Exams and Tests
A diagnosis of
cleft palate is based on a
physical exam of the baby's mouth at birth. If your
newborn is diagnosed with cleft palate, he or she will likely also be examined
for other birth defects, such as a small jaw. Also, a cleft in the
uvula can be mistaken for a cleft of the soft
palate.
See a picture
comparing a normal mouth and two types of cleft palate
.
Although
rare, cleft palate is sometimes a symptom of another health condition, such as
fetal alcohol syndrome. For this reason, it is
important for children to be evaluated for other conditions beginning at birth,
especially if other symptoms are present, such as other facial deformities or
learning disabilities.
Some children with cleft palate may need
testing for complications, such as speech and hearing problems, throughout
their lives.
Early detection
Fetal ultrasound can sometimes detect cleft palate as early as 14 to 16 weeks
of gestation, especially if it is severe and occurs along with a
cleft lip. But fetal ultrasound is not reliable for
this purpose. For more information on this test, see the topic
Fetal Ultrasound.
Cleft lip or cleft
palate can be passed down through families (inherited). If you have a family
history of cleft lip or cleft palate, you may benefit from
genetic counseling. A
genetic counselor can help you understand your
chances of having a child with a cleft lip or cleft palate.

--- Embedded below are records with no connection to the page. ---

(** The last packet of a lane within a block. *)
Lemma block_tail b lane :
  block_ok b → lane < 2 →
  ∃ t v, block_emission b !! t = Some (lane, v) ∧ pv_barrier v = true ∧
    pv_completion v = of_lane (bk_tails b) lane ∧
    ∀ j w, block_emission b !! j = Some (lane, w) → j ≤ t.
Proof.
  intros Hb Hl. destruct (bo_last _ Hb lane Hl) as (v & Hv & Hbit & Hc).
  apply last_position in Hv as [Hv Hpos]. unfold block_emission, on_lane.
  assert (lane = 0 ∨ lane = 1) as [-> | ->] by lia; cbn [of_lane Nat.eqb] in Hv, Hpos.
  - exists (length (bk_lanes b).1 - 1), v. split_and!; [|done|done|].
    + rewrite lookup_app_l by (rewrite length_fmap; lia). rewrite list_lookup_fmap. by rewrite Hv.
    + intros j w [Hj|[_ Hj]]%lookup_app_Some.
      * apply lookup_lt_Some in Hj. rewrite length_fmap in Hj. lia.
      * by apply list_elem_of_lookup_2, list_elem_of_fmap in Hj as (u & [=] & _).
  - exists (length (bk_lanes b).1 + (length (bk_lanes b).2 - 1)), v. split_and!; [|done|done|].
    + rewrite lookup_app_r by (rewrite length_fmap; lia). rewrite list_lookup_fmap, length_fmap.
      replace (_ - _) with (length (bk_lanes b).2 - 1) by lia. by rewrite Hv.
    + intros j w Hj%lookup_lt_Some. rewrite length_app, !length_fmap in Hj. lia.
Qed.

Lemma chain_tail l b lane :
  block_ok b → lane < 2 →
  ∃ t v, chain None (l ++ [b]) !! t = Some (lane, v) ∧ pv_barrier v = true ∧
    pv_completion v = of_lane (bk_tails b) lane ∧
    ∀ j w, chain None (l ++ [b]) !! j = Some (lane, w) → j ≤ t.
Proof.
  intros Hb Hl. destruct (block_tail b lane Hb Hl) as (t & v & Ht & Hbit & Hc & Hmax).
  rewrite chain_snoc, app_assoc. set (A := chain None l ++ _).
  exists (length A + t), v. split_and!; [|done|done|].
  - rewrite lookup_app_r by lia. by replace (_ - _) with t by lia.
  - intros j w [Hj|[_ Hj]]%lookup_app_Some.
    + apply lookup_lt_Some in Hj. lia.
    + apply Hmax in Hj. lia.
Qed.
Lemma batch_tails_one d n tails :
  token_tails d 0 n = Ok tails → batch_tails d 0 n 1 = Ok [tails].
Proof. intros H. unfold batch_tails. simpl. by rewrite H. Qed.

Lemma emit_one_token phases tails bs :
  foldE (emit_token phases [tails]) bs (seq 0 1) = foldE (emit_phase tails) bs (enumerate phases).
Proof. cbn. by destruct (foldE (emit_phase tails) bs (enumerate phases)). Qed.

(** The one-token graph is the batch of one token. *)
Lemma phased_create_inv d size phases :
  device_ok d → Forall phase_ok phases →
  phased_create d size phases ≠ Panic ∧
  ∀ g, phased_create d size phases = Done g →
    phases ≠ [] ∧ pg_phases g = phases ∧ within_queues d size (pg_batches g) ∧
    ∃ blocks, specialised_graph phases 1 [pg_phase_tail_signals g] (pg_final_signal g) (pg_batches g) blocks.
Proof.
  intros Hd Hp. unfold phased_create. destruct (is_empty phases) eqn:He; [done|].
  apply is_empty_false in He.
  destruct (validate_two_queue_phases d phases) as [u|e]; cbn [try_ mbind exec_bind]; [|done].
  destruct (gpu_queue_sizes d 2 size) as [sizes|e] eqn:Hq; cbn [map_err try_ mbind exec_bind]; [|done].
  destruct (token_tails d 0 (length phases)) as [tails|e] eqn:Ht; cbn [try_ mbind exec_bind]; [|done].
  apply batch_tails_one in Ht.
  destruct (new_signal d _) as [final|e] eqn:Hf; cbn [try_ mbind exec_bind]; [|done].
  apply map_err_Ok in Hf.
  destruct (tokens_emitted d Hd phases Hp He 1 0 [tails] Ht) as [Hnp Hdn].
  rewrite emit_one_token in Hnp, Hdn.
  destruct (foldE _ _ _) as [bs1|e|]; cbn [mbind exec_bind]; [|done|done].
  destruct (Hdn _ eq_refl) as (blocks & Hlen & Hsp & Hh).
  pose proof (phase_spec_tails _ _ _ Hsp) as Htsp. assert (length phases ≠ 0) as Hpos by by destruct phases.
  destruct (last_block _ _ _ _ _ _ Ht Hpos ltac:(done) Hlen Htsp) as (l & b & Hl & Hlast).
  cbn [last mbind option_bind] in Hlast. rewrite Hlast. cbn [unwrap mbind exec_bind].
  destruct (push_terminal_serialized TWO_QUEUE_DEPENDENCY (λ _, True) d 0 TWO_QUEUE_HOST_TERMINAL blocks final bs1 Hd Hh)
    with (b := b) (l := l) as [Hnp' Hdn']; [by eapply spec_blocks_ok|exact (spec_signals _ _ _ _ _ _ Ht Hpos Htsp)| |done|done|].
  { rewrite Hlen. by replace (0 + 2 * (1 * length phases)) with (2 * length phases) by lia. }
  destruct (push_terminal _ _ _ _) as [bs2|e|]; cbn [mbind exec_bind]; [|done|done].
  specialize (Hdn' _ eq_refl).
  assert (specialised_graph phases 1 [tails] final bs2 blocks) as Hg by by split.
  pose proof (check_capacities_no_panic sizes bs2) as Hcap.
  rewrite (dk_queues _ Hd _ _ _ Hq), (holds_length _ _ _ (se_holds _ _ _ _ _ _ (sp_serialized _ _ _ _ _ _ Hg))) in Hcap.
  specialize (Hcap (le_n _)).
  destruct (check_capacities sizes bs2) as [u'|e|] eqn:Hcc; cbn [mbind exec_bind]; [|done|done].
  split; [done|]. intros g [= <-].
  split; [done|]. split; [done|]. split; [by eapply check_capacities_within|by exists blocks].
Qed.
(** ** Slots of dispatches *)

(** The slot of dispatch [i] of phase [p] of token [t], when every phase of a
    lane has [extra] more packets: one boundary barrier per earlier block. *)
Definition dispatch_slot (phases : list TwoQueuePhase) (extra lane t p i : nat) : nat :=
  let size phase := length (lane_dispatches phase lane) + extra in
  t * sum_list_with size phases + sum_list_with size (take p phases) + (t * length phases + p) + i.

(** Position of phase [p'] of token [t'] before phase [p] of token [t]. *)
Definition earlier (t' p' t p : nat) : Prop := t' < t ∨ (t' = t ∧ p' < p).

Section slots.
Context (phases : list TwoQueuePhase) (Hne : phases ≠ []) (count extra : nat).

(** A later block starts after the end of an earlier one and its boundary. *)
Lemma slot_before lane t p t' p' i' phase :
  lane < 2 → t < count → p < length phases → earlier t' p' t p →
  phases !! p' = Some phase → i' < length (lane_dispatches phase lane) + extra →
  S (dispatch_slot phases extra lane t' p' i') < dispatch_slot phases extra lane t p 0.
Proof using Type.
  intros Hl Ht Hp Hearlier Hphase Hi'. unfold dispatch_slot.
  set (size phase := length (lane_dispatches phase lane) + extra).
  apply lookup_lt_Some in Hphase as Hp'.
  assert (sum_list_with size (take p' phases) + size phase ≤ sum_list_with size phases) as Hle.
  { rewrite <-(take_drop_middle _ _ _ Hphase) at 2. rewrite sum_list_with_app. simpl. lia. }
  assert (i' < size phase) as Hsz by (unfold size; lia).
  destruct Hearlier as [Hlt|[-> Hlt]].
  - assert (t' * sum_list_with size phases + sum_list_with size phases ≤ t * sum_list_with size phases) by nia.
    assert (t' * length phases + length phases ≤ t * length phases) by nia. lia.
  - assert (sum_list_with size (take p' phases) + size phase ≤ sum_list_with size (take p phases)).
    { assert (take p phases = take p' phases ++ phase :: drop (S p') (take p phases)) as ->.
      { rewrite <-(take_drop_middle (take p phases) p' phase) at 1.
        - by rewrite take_take, Nat.min_l by lia.
        - by rewrite lookup_take_lt by lia. }
      rewrite sum_list_with_app. simpl. lia. }
    lia.
Qed.
Context (blocks : list block).
Context (Hlength : length blocks = count * length phases).
Context (Hblocks : ∀ q b, blocks !! q = Some b → ∃ phase, phases !! (q mod length phases) = Some phase ∧
  ∀ lane, lane < 2 → lane_length lane b = length (lane_dispatches phase lane) + extra).

Lemma block_index t p : t < count → p < length phases →
  t * length phases + p < length blocks ∧ (t * length phases + p) / length phases = t ∧
  (t * length phases + p) mod length phases = p.
Proof using Hlength.
  intros Ht Hp. split; [rewrite Hlength; nia|]. split.
  - symmetry. apply (Nat.div_unique _ _ _ p); [done|lia].
  - symmetry. apply (Nat.mod_unique _ _ t); [done|lia].
Qed.

Lemma slot_of_block lane t p i :
  lane < 2 → t < count → p < length phases →
  block_start blocks lane (t * length phases + p) + i = dispatch_slot phases extra lane t p i.
Proof using All.
  intros Hl Ht Hp. unfold block_start, dispatch_slot.
  set (size phase := length (lane_dispatches phase lane) + extra).
  cut (sum_list_with (lane_length lane) (take (t * length phases + p) blocks) =
    t * sum_list_with size phases + sum_list_with size (take p phases)); [lia|].
  assert (t * length phases + p ≤ length blocks) as Hle by (rewrite Hlength; nia).
  rewrite <-(take_drop (t * length phases) (take _ blocks)), sum_list_with_app. f_equal.
  - rewrite take_take, Nat.min_l by lia. apply sum_over_tokens; [done| |].
    + rewrite length_take. lia.
    + intros q b [Hq _]%lookup_take_Some. destruct (Hblocks q b Hq) as (phase & Hph & Hlen).
      exists phase. auto.
  - rewrite skipn_firstn_comm, Nat.add_comm, Nat.add_sub.
    assert (Forall2 (λ b a, lane_length lane b = size a) (take p (drop (t * length phases) blocks)) (take p phases)) as Hf.
    { apply Forall2_same_length_lookup. split; [rewrite !length_take, length_drop; lia|].
      intros j b a [Hj Hlt]%lookup_take_Some [Ha _]%lookup_take_Some. rewrite lookup_drop in Hj.
      destruct (Hblocks _ b Hj) as (phase & Hph & ->); [|done].
      destruct (block_index t j Ht ltac:(lia)) as (_ & _ & Hm). rewrite Hm in Hph. by simplify_eq. }
    clear -Hf. induction Hf as [|b a l k Hba _ IH]; simpl; [done|]. by rewrite Hba, IH.
Qed.

End slots.

(** ** Serialized batches as specification *)

(** What a batch promises: its phases run one after the other, token after
    token, and its final signal covers everything. *)
Record runs_in_order (phases : list TwoQueuePhase) (extra count : nat) (prog : list (list packet_view))
    (final : Z) (st : queues) : Prop := {
  ro_order t p phase lane i r t' p' phase' lane' i' r' :
    t < count → phases !! p = Some phase → lane < 2 → lane_dispatches phase lane !! i = Some r →
    phases !! p' = Some phase' → lane' < 2 → lane_dispatches phase' lane' !! i' = Some r' →
    earlier t' p' t p →
    (lane, dispatch_slot phases extra lane t p i) ∈ qs_launched st →
    (lane', dispatch_slot phases extra lane' t' p' i') ∈ qs_completed st;
  ro_final : qs_signals st final = 0%Z → all_complete prog st
}.

(** What it promises about progress. *)
Definition runs_to_end (prog : list (list packet_view)) (final : Z) (st : queues) : Prop :=
  sn (aql_step prog) st ∧
  (nf (aql_step prog) st → all_complete prog st ∧ qs_signals st final = 0%Z).

Section guarantees.
Context (dependency terminal : HeaderPolicy) (own : Z → Prop) `{∀ s, Decision (own s)}.
Context (phases : list TwoQueuePhase) (Hne : phases ≠ []) (count extra : nat).
Context (blocks : list block) (final : Z) (bs : batches).
Context (Hs : serialized dependency terminal own blocks final bs).
Context (Hlength : length blocks = count * length phases).
Context (Hblocks : ∀ q b, blocks !! q = Some b → ∃ phase, phases !! (q mod length phases) = Some phase ∧
  ∀ lane, lane < 2 → lane_length lane b = length (lane_dispatches phase lane) + extra).

Local Abbreviation E := (batch_emission dependency terminal blocks final).
Local Abbreviation prog := (program_of 2 E).

Lemma batch_views : views bs = Some prog.
Proof using Hs. apply (se_holds _ _ _ _ _ _ Hs). Qed.

Lemma dispatch_packet t p phase lane i r v b :
  t < count → phases !! p = Some phase → lane < 2 → lane_dispatches phase lane !! i = Some r →
  blocks !! (t * length phases + p) = Some b → of_lane (bk_lanes b) lane !! i = Some v →
  packet_at prog (lane, dispatch_slot phases extra lane t p i) = Some v.
Proof using All.
  intros Ht Hp Hl Hi Hb Hv. pose proof (lookup_lt_Some _ _ _ Hp) as Hlt.
  rewrite <-(slot_of_block phases Hne count extra blocks Hlength Hblocks lane t p i Hl Ht Hlt).
  by apply (block_slot dependency terminal blocks final _ b).
Qed.

Lemma batch_runs_in_order st :
  rtc (aql_step prog) queues_start st → runs_in_order phases extra count prog final st.
Proof using All.
  intros Hst. destruct Hs as [_ Hok Hbne Hown Hnz Hnd]. split.
  2:{ by apply (batch_final dependency terminal own). }
  intros t p phase lane i r t' p' phase' lane' i' r' Ht Hp Hl Hi Hp' Hl' Hi' Hearlier Hlaunched.
  pose proof (lookup_lt_Some _ _ _ Hp) as Hlt. pose proof (lookup_lt_Some _ _ _ Hp') as Hlt'.
  assert (t' < count) as Ht' by (destruct Hearlier; lia).
  destruct (block_index phases count blocks Hlength t p Ht Hlt) as (Hq & _ & _).
  destruct (block_index phases count blocks Hlength t' p' Ht' Hlt') as (Hq' & _ & Hm').
  destruct (lookup_lt_is_Some_2 blocks _ Hq') as [b' Hb'].
  eapply (blocks_in_order dependency terminal own blocks final); [done..|exact Hq|exact Hlaunched| | |].
  - rewrite <-(slot_of_block phases Hne count extra blocks Hlength Hblocks lane t p i) by done. lia.
  - destruct (Hblocks _ _ Hb') as (ph & Hph & Hlen). rewrite Hm', Hp' in Hph. injection Hph as <-.
    destruct (lookup_lt_is_Some_2 (of_lane (bk_lanes b') lane') i') as [v Hv].
    { specialize (Hlen lane' Hl'). unfold lane_length in Hlen. rewrite Hlen.
      apply lookup_lt_Some in Hi'. lia. }
    exists v. by apply (dispatch_packet t' p' phase' lane' i' r' v b').
  - pose proof (slot_before phases count extra lane' t p t' p' i' phase' Hl' Ht Hlt Hearlier Hp') as Hb.
    rewrite <-(slot_of_block phases Hne count extra blocks Hlength Hblocks lane' t p 0) in Hb by done.
    apply lookup_lt_Some in Hi'. lia.
Qed.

Sometimes an inherited disease or condition causes
a number of defects including cleft palate. If you have had a fetal ultrasound
that shows your
fetus is likely to have cleft palate and other
defects, you may decide to have genetic counseling along with
amniocentesis or
karyotype testing. These tests and genetic counseling
can help you learn whether your fetus is likely to have a condition caused by
chromosomes that aren't normal. Karyotype testing can
also be done after your baby is born.